(* ===== verification/Superblock.v ===== *)
(** * The superblock (fs.h, fs.c:readsb) *)

From S2P Require Import Prelude Params Disk BlockCache.

Record superblock := Superblock {
  sb_size : Z;
  sb_nblocks : Z;
  sb_ninodes : Z;
  sb_nlog : Z;
  sb_logstart : Z;
  sb_inodestart : Z;
  sb_bmapstart : Z;
}.

(** [memmove(sb, bp->data, sizeof( *sb ))]: seven little-endian words. *)
Definition sb_decode (x : block) : superblock :=
  Superblock (word_at x 0) (word_at x 1) (word_at x 2) (word_at x 3)
    (word_at x 4) (word_at x 5) (word_at x 6).

Section readsb.
Context {S : Type} `{!BlockCache S}.

Definition readsb (dev : Z) : M S superblock :=
  bp ← bread (u32 dev) 1;
  x ← buf_data bp;
  brelse bp;;
  mret (sb_decode x).
End readsb.
(* ===== verification/Machine.v ===== *)
(** * A concrete machine

    The memory disk of memide.c under the buffer cache of bio.c under the log
    of log.c, from [binit] on.  Used to run the model on concrete inputs. *)

From S2P Require Import Prelude Params Disk BlockCache Bio BioProofs Superblock Log LogProofs.
From S2P Require Import LogCrash LogTx.

Section machine.
Context {D : Type} `{!Disk D}.

(** main() calls binit(); the first process calls initlog(ROOTDEV). *)
Definition power_on (d : D) : outcome (bstate D) unit := binit (BState boot_nodes d).

Lemma power_on_ok d :
  dok d → ∃ t, power_on d = Ok tt t ∧ brep t (fresh (dcontent d) (dwrites d)).
Proof. intros Hd. destruct (binit_ok d Hd) as (t & E & Ht). exists t. split; [exact E|exact Ht]. Qed.

(** After [initlog] the transition system is in an initial configuration. *)
Lemma initlog_initial (t : bstate D) l h m w :
  brep t (fresh m w) → log_area l m → LOGSIZE ≤ l_size l → sb_places l m →
  m !! l_start l = Some h → s32 (word_at h 0) = 0 → length h = BSIZE_n →
  ∃ s m', initlog ROOTDEV (LState log_zero t) = Ok tt s ∧
    m' = <[l_start l := header [] h]> m ∧ l_start (lg s) = l_start l ∧ l_size (lg s) = l_size l ∧
    initial (Conf s (fresh m' (w ++ [(l_start l, header [] h)])) [] m').
Proof.
  intros Hrep La Hsz Hsb Hh Hh0 Hlen. pose proof (la_start _ _ La).
  unfold LOGSIZE, MAXOPBLOCKS in Hsz.
  destruct (initlog_ok (LState log_zero t) l [] [] h m w)
    as (s & m' & E & -> & Hn & Est & Esz & Ho & Hc & La' & Hrep'); try done; [lia|by apply logged_nil; [..|lia]|].
  exists s. eexists. split; [exact E|]. split; [done|]. split; [done|]. split; [done|].
  split; simpl; try done.
  - eexists _, _. split; [exact Hrep'|done].
  - rewrite Esz. unfold LOGSIZE, MAXOPBLOCKS. lia.
  - exists (header [] h). rewrite Est, lookup_insert_eq. split; [done|]. split.
    + rewrite header_n; [done|simpl; rewrite Hlen; vm_compute; lia|simpl; lia].
    + rewrite length_header; [done|]. simpl. rewrite Hlen. vm_compute. lia.
Qed.
End machine.

(** ** The example machine *)

(** A disk of [n] zeroed blocks whose superblock places a log of [nlog]
    blocks at block 2. *)
Definition zero_block : block := replicate BSIZE_n 0.
Definition sb_block (n nlog : Z) : block :=
  put_words 0 [n; n - nlog - 2; 8; nlog; 2; 2 + nlog; 3 + nlog] zero_block.
Definition ex_image (n : nat) (nlog : Z) : gmap Z block :=
  <[1 := sb_block (Z.of_nat n) nlog]> (list_to_map ((λ b, (b, zero_block)) <$> seqZ 0 (Z.of_nat n))).
Definition ex_disk (n : nat) (nlog : Z) : Memide.state :=
  Memide.State (ex_image n nlog) (Z.of_nat n) [].

Lemma ex_image_lookup n nlog b :
  1 < Z.of_nat n → ex_image n nlog !! b =
    if decide (b = 1) then Some (sb_block (Z.of_nat n) nlog)
    else if decide (0 ≤ b < Z.of_nat n) then Some zero_block else None.
Proof.
  intros Hn. unfold ex_image. destruct (decide (b = 1)) as [->|Hb]; [by rewrite lookup_insert_eq|].
  rewrite lookup_insert_ne by done. destruct (decide (0 ≤ b < Z.of_nat n)) as [Hr|Hr].
  - apply elem_of_list_to_map_1.
    + rewrite <- list_fmap_compose. simpl. rewrite list_fmap_id. apply NoDup_seqZ.
    + apply list_elem_of_fmap. exists b. split; [done|]. apply elem_of_seqZ. lia.
  - apply not_elem_of_list_to_map_1. rewrite <- list_fmap_compose. simpl. rewrite list_fmap_id.
    rewrite elem_of_seqZ. lia.
Qed.

#[local] Opaque ex_image zero_block.

Lemma ex_image_ok n nlog : 1 < Z.of_nat n → Memide.image_ok (ex_disk n nlog).
Proof.
  intros Hn b. simpl. rewrite ex_image_lookup by done.
  destruct (decide (b = 1)) as [->|]; [split; [lia|eauto]|].
  destruct (decide _); split; [done|eauto|intros [? ?]; done|done].
Qed.

Definition ex_log : log := Log 2 30 0 0 ROOTDEV 0 (replicate LOGSIZE_n 0).

Lemma ex_area n : 32 ≤ Z.of_nat n → log_area ex_log (ex_image n 30).
Proof.
  intros Hn. split; simpl; try done. intros b Hb. unfold in_log in Hb. simpl in Hb.
  rewrite ex_image_lookup by lia. rewrite decide_False, decide_True by lia. eauto.
Qed.

Lemma ex_sb : sb_places ex_log (ex_image 40 30).
Proof.
  exists (sb_block 40 30). split; [rewrite ex_image_lookup by lia; by rewrite decide_True|].
  by vm_compute.
Qed.

(** An example machine with [n] blocks, booted. *)
Lemma ex_boot_at n :
  32 ≤ Z.of_nat n → sb_places ex_log (ex_image n 30) → ∃ t s m w,
  power_on (ex_disk n 30) = Ok tt t ∧ initlog ROOTDEV (LState log_zero t) = Ok tt s ∧
  initial (Conf s (fresh m w) [] m) ∧ l_start (lg s) = 2 ∧ l_size (lg s) = 30 ∧
  ∀ b, b ≠ 2 → m !! b = ex_image n 30 !! b.
Proof.
  intros Hn Hsb. destruct (power_on_ok (ex_disk n 30)) as (t & E & Ht); [apply ex_image_ok; lia|].
  exists t.
  revert E. generalize (power_on (ex_disk n 30)) as o. intros o E.
  destruct (initlog_initial t ex_log zero_block (ex_image n 30) [] Ht (ex_area n Hn))
    as (s & m & E' & Hm & Hst & Hsz & Hinit).
  { unfold LOGSIZE, MAXOPBLOCKS. simpl. lia. }
  { exact Hsb. }
  { change (l_start ex_log) with 2. rewrite ex_image_lookup by lia. by rewrite decide_False, decide_True by lia. }
  { by vm_compute. }
  { by vm_compute. }
  eexists s, m, _. split; [exact E|]. split; [exact E'|]. split; [exact Hinit|].
  split; [exact Hst|]. split; [exact Hsz|]. intros b Hb. rewrite Hm. by apply lookup_insert_ne.
Qed.

(** The example machine, booted. *)
Lemma ex_boot : ∃ t s m w,
  power_on (ex_disk 40 30) = Ok tt t ∧ initlog ROOTDEV (LState log_zero t) = Ok tt s ∧
  initial (Conf s (fresh m w) [] m) ∧ l_start (lg s) = 2 ∧ l_size (lg s) = 30 ∧
  ∀ b, b ≠ 2 → m !! b = ex_image 40 30 !! b.
Proof. apply ex_boot_at; [lia|apply ex_sb]. Qed.

(** The block that the example transaction writes. *)
Definition ex_block : block := replicate BSIZE_n 7.

(** The example machine in the middle of a transaction: one FS call is
    active and has changed block 35. *)
Lemma ex_tx : ∃ s v d,
  reachable (S := bstate Memide.state) (Conf s v [1%nat] d) ∧ v_held v = ∅ ∧
  l_start (lg s) = 2 ∧ l_size (lg s) = 30 ∧ logged_blocks (lg s) = [35] ∧
  v_view v !! 35 = Some ex_block ∧
  (∀ b, b ≠ 2 → v_disk v !! b = ex_image 40 30 !! b) ∧ (∀ b, b ≠ 2 → d !! b = ex_image 40 30 !! b).
Proof.
  destruct ex_boot as (_ & s & m & w & _ & _ & Hinit & Hst & Hsz & Hm).
  assert (begin_op s = Ok tt (LState (set_outstanding 1 (lg s)) (io s))) as E1.
  { unfold begin_op. mstep (ask_ok id s). change (id (lg s)) with (lg s).
    destruct Hinit. simpl in *. by rewrite in_committing, in_outstanding, in_n. }
  assert (logged_blocks (lg s) = []) as Hnil.
  { destruct Hinit. simpl in *. unfold logged_blocks. by rewrite in_n. }
  assert (reachable (Conf s (fresh m w) [] m)) as Hr0 by (eexists; by split).
  pose proof (reachable_step _ _ Hr0 (step_begin _ _ _ _ _ E1)) as Hr1. simpl in Hr1.
  destruct (log_update_ok _ _ _ _ 35 ex_block 0 0 Hr1)
    as (s' & _ & Hst' & Hsz' & Hbl & Hr'); simpl in *; try done.
  - unfold op_budget, MAXOPBLOCKS. lia.
  - unfold in_log. simpl. lia.
  - rewrite Hm by done. rewrite ex_image_lookup by lia. rewrite decide_False, decide_True by lia. eauto.
  - eexists s', _, m. split; [exact Hr'|]. simpl. split; [done|]. split; [congruence|].
    split; [congruence|]. split; [|split; [by rewrite lookup_insert_eq|done]].
    rewrite Hbl. unfold logged_blocks in *. simpl. by rewrite Hnil.
Qed.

WHAT TO WORK ON: Could you print, word for word, the line containing "- unfold in_log. simpl. lia." and every line after it through the end of the records, and nothing else?

EXERCISE RESULT:
  - unfold in_log. simpl. lia.
  - rewrite Hm by done. rewrite ex_image_lookup by lia. rewrite decide_False, decide_True by lia. eauto.
  - eexists s', _, m. split; [exact Hr'|]. simpl. split; [done|]. split; [congruence|].
    split; [congruence|]. split; [|split; [by rewrite lookup_insert_eq|done]].
    rewrite Hbl. unfold logged_blocks in *. simpl. by rewrite Hnil.
Qed.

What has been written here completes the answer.